* WHAT IS NEEDED
The lines below starting at the line containing "d ← cyperString32 !! j;" and ending at the line containing "then lift_panic (isCodewordValid" are to be repeated exactly, with both ends kept and nothing else added.
=-=-=-=-=
(** The outcome of a Go call that may also panic (an index out of range, a
    nil dereference, [Logger.Fatal] or sqlx's [Must] functions). *)
Inductive outcome (E A : Type) : Type :=
| Return (a : A)
| Fail_with (e : E)
| Panic.
Arguments Return {E A} a.
Arguments Fail_with {E A} e.
Arguments Panic {E A}.

#[export] Instance outcome_eq_dec {E A} `{EqDecision E, EqDecision A} : EqDecision (outcome E A).
Proof. solve_decision. Defined.

Definition outcome_bind {E A B} (c : outcome E A) (k : A -> outcome E B) : outcome E B :=
  match c with Return a => k a | Fail_with e => Fail_with e | Panic => Panic end.

(** A panic of a call that has no error result, inside one that has. *)
Definition lift_panic {E A} (c : option A) : outcome E A :=
  match c with Some a => Return a | None => Panic end.

Definition lift_error {E F A} (f : E -> F) (c : result E A) : outcome F A :=
  match c with Ok a => Return a | Err e => Fail_with (f e) end.

Declare Scope go_scope.
Delimit Scope go_scope with go.

Notation "'try' x <- c1 ;; c2" :=
  (match c1 with Ok x => c2 | Err e => Err e end)
  (at level 60, x binder, c1 at next level, right associativity) : go_scope.

Notation "'do' x <- c1 ;; c2" := (outcome_bind c1 (fun x => c2))
  (at level 60, x pattern, c1 at next level, right associativity) : go_scope.

(** ** Loops

    [foldM f a l] runs the body [f] over the iterations [l] of a loop whose
    body may panic. *)

Fixpoint foldM {A B} (f : A -> B -> option A) (a : A) (l : list B) : option A :=
  match l with
  | [] => Some a
  | x :: l' => match f a x with Some a' => foldM f a' l' | None => None end
  end.

Lemma foldM_app {A B} (f : A -> B -> option A) a l1 l2 :
  foldM f a (l1 ++ l2) = match foldM f a l1 with Some a' => foldM f a' l2 | None => None end.
Proof.
  revert a. induction l1 as [|x l1 IH]; intros a; simpl; [done|].
  destruct (f a x); [apply IH|done].
Qed.

Lemma foldM_snoc {A B} (f : A -> B -> option A) a l x :
  foldM f a (l ++ [x]) = match foldM f a l with Some a' => f a' x | None => None end.
Proof. rewrite foldM_app. destruct (foldM f a l); simpl; [|done]. by destruct (f _ x). Qed.

(** Assignment to an element of a Go array or slice: out of range panics. *)
Definition aset {A} (a : list A) (i : nat) (v : A) : option (list A) :=
  if (i <? length a)%nat then Some (<[i:=v]> a) else None.

Lemma aset_ok {A} (a : list A) i v : (i < length a)%nat -> aset a i v = Some (<[i:=v]> a).
Proof. unfold aset. intros H%Nat.ltb_lt. now rewrite H. Qed.

(** ** Tactics of the development *)

(** Case analysis on the scrutinee of a [match] in the goal or a hypothesis. *)
Ltac destruct_match :=
  match goal with
  | |- context [match ?x with _ => _ end] => destruct x eqn:?
  end.
Ltac destruct_match_in H :=
  match type of H with
  | context [match ?x with _ => _ end] => destruct x eqn:?
  end.

(** Boolean tests on [Z] as propositions. *)
Ltac zbool :=
  repeat match goal with
  | H : (_ =? _) = true |- _ => apply Z.eqb_eq in H
  | H : (_ =? _) = false |- _ => apply Z.eqb_neq in H
  | H : (_ <? _) = true |- _ => apply Z.ltb_lt in H
  | H : (_ <? _) = false |- _ => apply Z.ltb_ge in H
  | H : (_ <=? _) = true |- _ => apply Z.leb_le in H
  | H : (_ <=? _) = false |- _ => apply Z.leb_gt in H
  | H : _ && _ = true |- _ => apply andb_true_iff in H as [? ?]
  | H : _ || _ = false |- _ => apply orb_false_iff in H as [? ?]
  | H : negb _ = true |- _ => apply negb_true_iff in H
  | H : negb _ = false |- _ => apply negb_false_iff in H
  end.

(** ** Exhaustive checks on small ranges of integers *)

Definition zrange (n : nat) : list Z := Z.of_nat <$> seq 0 n.

Lemma elem_of_zrange n z : z ∈ zrange n <-> 0 <= z < Z.of_nat n.
Proof.
  unfold zrange. rewrite list_elem_of_fmap. split.
  - intros (k & -> & Hk). apply elem_of_seq in Hk. lia.
  - intros Hz. exists (Z.to_nat z). rewrite elem_of_seq. lia.
Qed.

Lemma zrange_forallb n (P : Z -> bool) :
  forallb P (zrange n) = true -> forall z, 0 <= z < Z.of_nat n -> P z = true.
Proof.
  rewrite forallb_forall. intros H z Hz.
  apply H, list_elem_of_In, elem_of_zrange, Hz.
Qed.

(** [forall z, 0 <= z < n -> P z] by computing [P] on every [z]. *)
Ltac by_range n P :=
  let H := fresh in
  assert (H := zrange_forallb n P ltac:(vm_compute; reflexivity)); cbv beta in H.
(* ===== verification/RSEncoding.v ===== *)
(** * Burst addresses: [rsencoding/encoding.go]

    [Encode] turns a 64-bit account id into an address of the form
    8KLL-PBYV-6DBC-AM942 and [Decode] turns an address back into the id. The
    id is written in base 32 (13 digits), followed by 4 parity symbols of a
    Reed-Solomon code over GF(32), permuted by [codewordMap]. *)

From S2P Require Import Prelude GoStrings RSField.
Import GoInt.

Module RS.

(** ** Constants and tables *)

Definition base10Len : nat := 20.
Definition base32Len : nat := 13.
Definition initialCodewordLen : nat := 17.

Definition initialCodeword : list Z := [1; 0; 0; 0; 0; 0; 0; 0; 0; 0; 0; 0; 0; 0; 0; 0; 0].
Definition gexp : list Z :=
  [1; 2; 4; 8; 16; 5; 10; 20; 13; 26; 17; 7; 14; 28; 29; 31;
   27; 19; 3; 6; 12; 24; 21; 15; 30; 25; 23; 11; 22; 9; 18; 1].
Definition codewordMap : list nat :=
  [3; 2; 1; 0; 7; 6; 5; 4; 13; 14; 15; 16; 12; 8; 9; 10; 11]%nat.
Definition alphabet : list Z := bytes "23456789ABCDEFGHJKLMNPQRSTUVWXYZ".
Definition golg : list Z :=
  [0; 0; 1; 18; 2; 5; 19; 11; 3; 29; 6; 27; 20; 8; 12; 23; 4; 10; 30; 17;
   7; 22; 28; 26; 21; 25; 9; 16; 13; 14; 24; 15].

Definition gmult (x y : Z) : option Z :=
  if (x =? 0) || (y =? 0) then Some 0
  else
    lx ← golg !! Z.to_nat x;
    ly ← golg !! Z.to_nat y;
    let i := (lx + ly) mod 31 in
    gexp !! Z.to_nat i.

(** ** Encode *)

(** The inner loop's body: one step of the in-place long division by 32. *)
Definition encode_step (st : list Z * nat * Z) (i : nat) : option (list Z * nat * Z) :=
  let '(plainString10, newLength, digit32) := st in
  d ← plainString10 !! i;
  let digit32 := digit32 * 10 + d in
  if 32 <=? digit32 then
    plainString10 ← aset plainString10 newLength (Z.shiftr digit32 5);
    Some (plainString10, S newLength, Z.land digit32 31)
  else if (0 <? newLength)%nat then
    plainString10 ← aset plainString10 newLength 0;
    Some (plainString10, S newLength, digit32)
  else Some (plainString10, newLength, digit32).

Definition encode_pass (plainString10 : list Z) (length : nat) : option (list Z * nat * Z) :=
  foldM encode_step (plainString10, 0%nat, 0) (seq 0 length).

(** The outer loop: one base-32 digit per pass, until the quotient is empty. *)
Fixpoint encode_loop (fuel : nat) (plainString10 : list Z) (length : nat)
    (codeword : list Z) (codewordLength : nat) : option (list Z) :=
  match fuel with
  | O => None
  | S fuel =>
      '(plainString10, newLength, digit32) ← encode_pass plainString10 length;
      codeword ← aset codeword codewordLength digit32;
      if (newLength <=? 0)%nat then Some codeword
      else encode_loop fuel plainString10 newLength codeword (S codewordLength)
  end.

(** The parity register: [for i := base32Len - 1; i >= 0; i--]. *)
Definition parity_step (p : Z * Z * Z * Z) (c : Z) : option (Z * Z * Z * Z) :=
  let '(p0, p1, p2, p3) := p in
  let fb := Z.lxor c p3 in
  g30 ← gmult 30 fb;
  g6 ← gmult 6 fb;
  g9 ← gmult 9 fb;
  g17 ← gmult 17 fb;
  Some (g17, Z.lxor p0 g9, Z.lxor p1 g6, Z.lxor p2 g30).

Definition parity (codeword : list Z) : option (Z * Z * Z * Z) :=
  foldM (fun p i => c ← codeword !! i; parity_step p c) (0, 0, 0, 0) (rev (seq 0 base32Len)).

(** The output loop: the alphabet characters in [codewordMap] order, with a
    dash after every fourth of the first twelve. *)
Definition format_step (codeword : list Z) (st : list Z * nat) (i : nat) : option (list Z * nat) :=
  let '(buff, j) := st in
  codewordIndex ← codewordMap !! i;
  alphabetIndex ← codeword !! codewordIndex;
  ch ← alphabet !! Z.to_nat alphabetIndex;
  buff ← aset buff j ch;
  if (Nat.land i 3 =? 3)%nat && (i <? 13)%nat then
    buff ← aset buff (S j) 45;
    Some (buff, S (S j))
  else Some (buff, S j).

Definition Encode (accountID : Z) : option string :=
  let plainString := FormatUint accountID in
  let length := length plainString in
  plainString10 ← foldM (fun a (p : nat * Z) => aset a p.1 (p.2 - 48))
                    (replicate base10Len 0) (imap pair plainString);
  codeword ← encode_loop 32 plainString10 length (replicate initialCodewordLen 0) 0;
  '(p0, p1, p2, p3) ← parity codeword;
  let codeword := take base32Len codeword ++ [p0; p1; p2; p3] in
  '(buff, _) ← foldM (format_step codeword) (replicate 20 0, 0%nat) (seq 0 initialCodewordLen);
  Some (of_bytes buff).

(** ** Decode *)

Inductive decode_error :=
| CodewordTooLong
| CodewordInvalid
| ParseError (e : num_error).

#[export] Instance decode_error_eq_dec : EqDecision decode_error.
Proof. solve_decision. Defined.

(** The first index of a character in the alphabet. *)
Fixpoint index_from (j : nat) (chars : list Z) (ch : Z) : option nat :=
  match chars with
  | [] => None
  | c :: chars => if c =? ch then Some j else index_from (S j) chars ch
  end.
Definition positionInAlphabet (ch : Z) : option nat := index_from 0 alphabet ch.

(** The scanning loop over the bytes of the address. *)
Fixpoint scan (address : list Z) (codeword : list Z) (codewordLength : nat)
    : outcome decode_error (list Z * nat) :=
  match address with
  | [] => Return (codeword, codewordLength)
  | ch :: address =>
      match positionInAlphabet ch with
      | None => scan address codeword codewordLength
      | Some pos =>
          if (16 <? codewordLength)%nat then Fail_with CodewordTooLong
          else
            match codewordMap !! codewordLength with
            | None => Panic
            | Some codewordIndex =>
                match aset codeword codewordIndex (Z.of_nat pos) with
                | None => Panic
                | Some codeword => scan address codeword (S codewordLength)
                end
            end
      end
  end.

(** One syndrome: the inner loop of [isCodewordValid]. *)
Definition syndrome_step (codeword : list Z) (i : nat) (t : Z) (j : nat) : option Z :=
  if (12 <? j)%nat && (j <? 27)%nat then Some t
  else
    let pos := if (26 <? j)%nat then (j - 14)%nat else j in
    c ← codeword !! pos;
    e ← gexp !! ((i * j) mod 31)%nat;
    g ← gmult c e;
    Some (Z.lxor t g).

Definition syndrome (codeword : list Z) (i : nat) : option Z :=
  foldM (syndrome_step codeword i) 0 (seq 0 31).

Definition isCodewordValid (codeword : list Z) : option bool :=
  sum ← foldM (fun sum i => t ← syndrome codeword i; Some (Z.lor sum t)) 0 (seq 1 4);
  Some (sum =? 0).

(** One step of the in-place long division by 10. *)
Definition decode_step (st : list Z * nat * Z) (j : nat) : option (list Z * nat * Z) :=
  let '(cyperString32, newLength, digit10) := st in
  d ← cyperString32 !! j;
  let digit10 := digit10 * 32 + d in
  if 10 <=? digit10 then
    cyperString32 ← aset cyperString32 newLength (digit10 / 10);
    Some (cyperString32, S newLength, digit10 mod 10)
  else if (0 <? newLength)%nat then
    cyperString32 ← aset cyperString32 newLength 0;
    Some (cyperString32, S newLength, digit10)
  else Some (cyperString32, newLength, digit10).

Definition decode_pass (cyperString32 : list Z) (length : nat) : option (list Z * nat * Z) :=
  foldM decode_step (cyperString32, 0%nat, 0) (seq 0 length).

(** [plainParts] is filled from its end; the loop's result is the slice
    [plainParts[19-plainPartsLen:]], that is the digits written, last first. *)
Fixpoint decode_loop (fuel : nat) (cyperString32 : list Z) (length : nat)
    (plainParts : list Z) (plainPartsLen : nat) : option (list Z) :=
  match fuel with
  | O => None
  | S fuel =>
      '(cyperString32, newLength, digit10) ← decode_pass cyperString32 length;
      (* strconv.Itoa(digit10)[0], the only byte of a one-digit number *)
      ch ← FormatUint digit10 !! 0%nat;
      plainParts ← (if (19 <? plainPartsLen)%nat then None
                    else aset plainParts (19 - plainPartsLen) ch);
      if (newLength <=? 0)%nat then Some (drop (19 - plainPartsLen) plainParts)
      else decode_loop fuel cyperString32 newLength plainParts (S plainPartsLen)
  end.

Local Open Scope go_scope.

Definition Decode (address : string) : outcome decode_error Z :=
  do (codeword, codewordLength) <- scan (bytes address) initialCodeword 0 ;;
  do valid <- (if (codewordLength =? initialCodewordLen)%nat
               then lift_panic (isCodewordValid codeword) else Return false) ;;
  if ((codewordLength =? initialCodewordLen)%nat && negb valid)
     || negb (codewordLength =? initialCodewordLen)%nat
  then Fail_with CodewordInvalid
  else
    do cyperString32 <- lift_panic (foldM (fun a i => c ← codeword !! (base32Len - i - 1)%nat; aset a i c)
                          (replicate base32Len 0) (seq 0 base32Len)) ;;
    do plain <- lift_panic (decode_loop 32 cyperString32 base32Len (replicate 20 0) 0) ;;
    lift_error ParseError (ParseUint plain).

End RS.

(** Pairs of [encoding_test.go] and of [TestFirstOrCreateMiner]. *)
Example Encode_test_pair_1 : RS.Encode 9225891750247351890 = Some "8KLL-PBYV-6DBC-AM942"%string.
Proof. vm_compute. reflexivity. Qed.
Example Encode_test_1337 : RS.Encode 1337 = Some "23BT-2222-JCMR-22222"%string.
Proof. vm_compute. reflexivity. Qed.
Example Decode_test_pair_4 : RS.Decode "K52M-C67G-QK6D-AYSUQ" = Return 10046156727204219923.
Proof. vm_compute. reflexivity. Qed.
=-=-=-=-=
* RESPONSE BELOW
  d ← cyperString32 !! j;
  let digit10 := digit10 * 32 + d in
  if 10 <=? digit10 then
    cyperString32 ← aset cyperString32 newLength (digit10 / 10);
    Some (cyperString32, S newLength, digit10 mod 10)
  else if (0 <? newLength)%nat then
    cyperString32 ← aset cyperString32 newLength 0;
    Some (cyperString32, S newLength, digit10)
  else Some (cyperString32, newLength, digit10).

Definition decode_pass (cyperString32 : list Z) (length : nat) : option (list Z * nat * Z) :=
  foldM decode_step (cyperString32, 0%nat, 0) (seq 0 length).

(** [plainParts] is filled from its end; the loop's result is the slice
    [plainParts[19-plainPartsLen:]], that is the digits written, last first. *)
Fixpoint decode_loop (fuel : nat) (cyperString32 : list Z) (length : nat)
    (plainParts : list Z) (plainPartsLen : nat) : option (list Z) :=
  match fuel with
  | O => None
  | S fuel =>
      '(cyperString32, newLength, digit10) ← decode_pass cyperString32 length;
      (* strconv.Itoa(digit10)[0], the only byte of a one-digit number *)
      ch ← FormatUint digit10 !! 0%nat;
      plainParts ← (if (19 <? plainPartsLen)%nat then None
                    else aset plainParts (19 - plainPartsLen) ch);
      if (newLength <=? 0)%nat then Some (drop (19 - plainPartsLen) plainParts)
      else decode_loop fuel cyperString32 newLength plainParts (S plainPartsLen)
  end.

Local Open Scope go_scope.

Definition Decode (address : string) : outcome decode_error Z :=
  do (codeword, codewordLength) <- scan (bytes address) initialCodeword 0 ;;
  do valid <- (if (codewordLength =? initialCodewordLen)%nat
               then lift_panic (isCodewordValid codeword) else Return false) ;;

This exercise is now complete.